Otros cinco minutos sin escribir, pero pensando. Fui a la pequeña cocina de soltero donde preparé un tinto cargado que tomo sin azúcar. Miré por la ventana las luces que siguen encendiéndose, las que se mueven por pares empujadas por los carros, la de la tenue luna creciente. No hay estrellas en el cielo. Sólo nubes. La música continúa jugando en mis oídos, pero aún no se deciden las voces a iniciar su Oda. Estoy ansioso, tal vez llame a la madre de mi hijo a preguntarle por él. No le contaré nada de lo que estoy haciendo, dejaré que lo sepa por los periódicos dentro de dos o tres días. La lengua y los párpados me pesan, el sexo está fláccido. Vuelvo a pensar y a desear a la muchacha del amor comprado a los 17 años, otra vez la amo. Desearía buscarla, protegerla, amarla, con pasión, con amor, después de dejar a mi amante del vino chileno, renunciar al cargo ejecutivo entre las ocho y treinta de la mañana y las seis de la tarde, vender el carro azul y llevármela a otra ciudad, a otro país, desde donde pudiera llamar a mi hijo. Los dedos escriben cada vez más lento, varias veces he tenido que tachonar las palabras, lo que me desordena las ideas. Me apena hacer planes ahora, cuando la música es ajena a lo que me ocurre, cuando el tercer cigarrillo se consume solo, cuando me muero porque así lo decidí. ¡Maldita sea, creo que me estoy arrepintiendo! Creo que, por primera vez en mi vida, quiero vivir, quiero nacer, quiero parirme, escuchar la música que vagamente viene a mí, hacerle el amor a la muchacha de la primera vez, así la encuentre marchita. Voy a buscarla.
Oscuro funcionario de inspección, señor juez:
Esta es mi primera carta de hoy.
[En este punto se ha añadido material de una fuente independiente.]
(** C2, amended: exactly one recorded output shows an error.  It is the
    output of In [16] of the Spark SQL notebook, an AnalysisException (table
    or view not found) for just_usa_view, which the cell's EXPLAIN query
    names and which only the later In [17] creates (In [18] drops it again,
    and no other cell names it).  One more error is on the page, quoted in a
    markdown cell of the joins notebook.  No code cell has a try, except,
    finally, raise or assert; what three cells of the Spark SQL notebook do
    have is a guard in their SQL, IF NOT EXISTS in In [4] and IF EXISTS in
    In [18] and In [20], which the engine evaluates. *)
Theorem C2_the_errors_on_the_page :
  filter error_in_output all_cells = [SparkSQL.In16]
  /\ existsb (contains "AnalysisException: Table or view not found: just_usa_view")
             (output_lines SparkSQL.In16) = true
  /\ runs_sql "EXPLAIN SELECT * FROM just_usa_view" SparkSQL.In16 = true
  /\ numbers (filter (runs_sql "CREATE VIEW just_usa_view") all_cells) = [17]
  /\ filter (runs_sql "CREATE VIEW just_usa_view") all_cells = [SparkSQL.In17]
  /\ numbers (filter (runs_sql "just_usa_view") all_cells) = [16; 17; 18]
  /\ filter shows_error all_cells = [SparkSQL.In16; JoinsNb.md13]
  /\ Forall (fun c => handles_errors c = false) (code_cells all_cells)
  /\ numbers (filter (fun c => runs_sql "IF EXISTS" c || runs_sql "IF NOT EXISTS" c)
                     SparkSQL.cells) = [4; 18; 20]
  /\ filter (fun c => runs_sql "IF EXISTS" c || runs_sql "IF NOT EXISTS" c)
            JoinsNb.cells = [].
Proof.
  conjuncts; try by_evaluation.
  apply existsb_false_Forall. by_evaluation.
Qed.

(** ** C3: the interfaces *)

(** C3, as stated, fails: In [2] of the Spark SQL notebook reads the
    attribute _jsc of the session, which is not public, and builds a gs://
    address from which it then reads. *)
Lemma C3_a_cell_goes_beside_the_public_api :
  forallb public_api_only (code_cells all_cells) = false
  /\ cell_numbered SparkSQL.cells 2 = Some SparkSQL.In02
  /\ public_api_only SparkSQL.In02 = false
  /\ private_attributes SparkSQL.In02 = ["_jsc"]
  /\ storage_urls SparkSQL.In02 = ["gs://"]
  /\ map callee (calls SparkSQL.In02)
     = ["hadoopConfiguration"; "get"; "json"; "createOrReplaceTempView"].
Proof. conjuncts; by_evaluation. Qed.

(** C3, amended: every code cell but In [2] of the Spark SQL notebook reads
    only attributes without a leading underscore and has no storage address
    in its literals; In [2] reads spark._jsc and a gs:// address.  No cell
    has a line for the shell, the only package imported from is the
    engine's, and every name read is the session or came from it.  The
    commands of the cheat sheet are gcloud commands in the order create,
    create, tunnel, delete (one more entry is the address of the notebook
    server), and the create commands leave the project and the bucket as
    placeholders. *)
Theorem C3_the_boundary_surfaces :
  filter (fun c => negb (public_api_only c)) (code_cells all_cells) = [SparkSQL.In02]
  /\ private_attributes SparkSQL.In02 = ["_jsc"]
  /\ storage_urls SparkSQL.In02 = ["gs://"]
  /\ Forall (fun c => shell_escapes c = []) (code_cells all_cells)
  /\ Forall (fun c => subset (imports_from c) [engine_package] = true)
            (code_cells all_cells)
  /\ flows initial_scope (notebook_statements SparkSQL.cells) = true
  /\ flows initial_scope (notebook_statements JoinsNb.cells) = true
  /\ map entry_lifecycle entries
     = [ Some CreateCluster; Some CreateCluster; Some OpenTunnel; None;
         Some DeleteCluster ]
  /\ option_map placeholders create_command = Some ["<PROJECT-ID>"; "<BUCKET-NAME>"]
  /\ option_map placeholders create_one_liner = Some ["<PROJECT-ID>"; "<BUCKET-NAME>"].
Proof.
  destruct values_flow_from_the_session as (Hsql & Hjoins & Himports).
  destruct cheat_sheet_entries as (_ & Hlife).
  conjuncts; try assumption; try by_evaluation.
  apply Forall_forall. intros c Hc.
  assert (H : forallb (fun c => match shell_escapes c with [] => true | _ => false end)
                      (code_cells all_cells) = true) by (vm_compute; reflexivity).
  rewrite forallb_forall in H. specialize (H c Hc).
  destruct (shell_escapes c); [reflexivity | discriminate].
Qed.

(** ** C5: nothing of the cells' own, and what the cells do *)

(** C5, as stated, fails: a code cell does more than invoke methods of the
    engine's API.  In [2] of the Spark SQL notebook puts Python strings
    together with + three times, to build the address it reads from, and it
    calls hadoopConfiguration() and get() through the attribute _jsc of the
    session, which is not public. *)
Lemma C5_a_cell_does_more_than_call_the_api :
  forallb invokes_only_api_methods (code_cells all_cells) = false
  /\ cell_numbered SparkSQL.cells 2 = Some SparkSQL.In02
  /\ invokes_only_api_methods SparkSQL.In02 = false
  /\ string_operations SparkSQL.In02
     = [ sum_of (TStr "gs://") (TName "bucket");
         sum_of (TName "bucket") (TStr "/notebooks/data/");
         sum_of (TName "data") (TStr "flight-data/json/2015-summary.json") ]
  /\ calls_beside_the_api SparkSQL.In02
     = [ ["spark"; "_jsc"; "hadoopConfiguration"];
         ["spark"; "_jsc"; "hadoopConfiguration"; "()"; "get"] ].
Proof. conjuncts; by_evaluation. Qed.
Me voy a suicidar y la vida que me queda es la que dure escribiendo estas líneas, así que prefiero –yo sí– que sean pocas. Soy escritor y creo poder resumirles el motivo por el cual tomé dos docenas y media de pastillas de diez miligramos de Diazepam. Empecé, hace dos horas, a escribir la historia de un suicida, perezoso de la vida, padre soltero de un hijo varón, amante sin amor de una joven hermosa de grandes ojos y senos muy pequeños. Bueno, ya lo leyeron ustedes. Él decidió nacer otra vez, pero en mi historia inicial el suicidio se consumaba. Soy, como él, feliz. Pero no me queda más remedio que concluir lo iniciado, no tengo salida diferente a ocupar su lugar. Me estoy muriendo por voluntad propia, consciente de lo que hago y –debo confesarlo– con mucho miedo. Pero para no flaquear a última hora, firmaré esta carta y me recostaré a escuchar la Novena Sinfonía de Beethoven hasta cuando mis oídos, buenamente, me permitan hacerlo. Tomaré un vino y cerraré los ojos, para que así sean encontrados dentro de dos o tres días por algún vecino.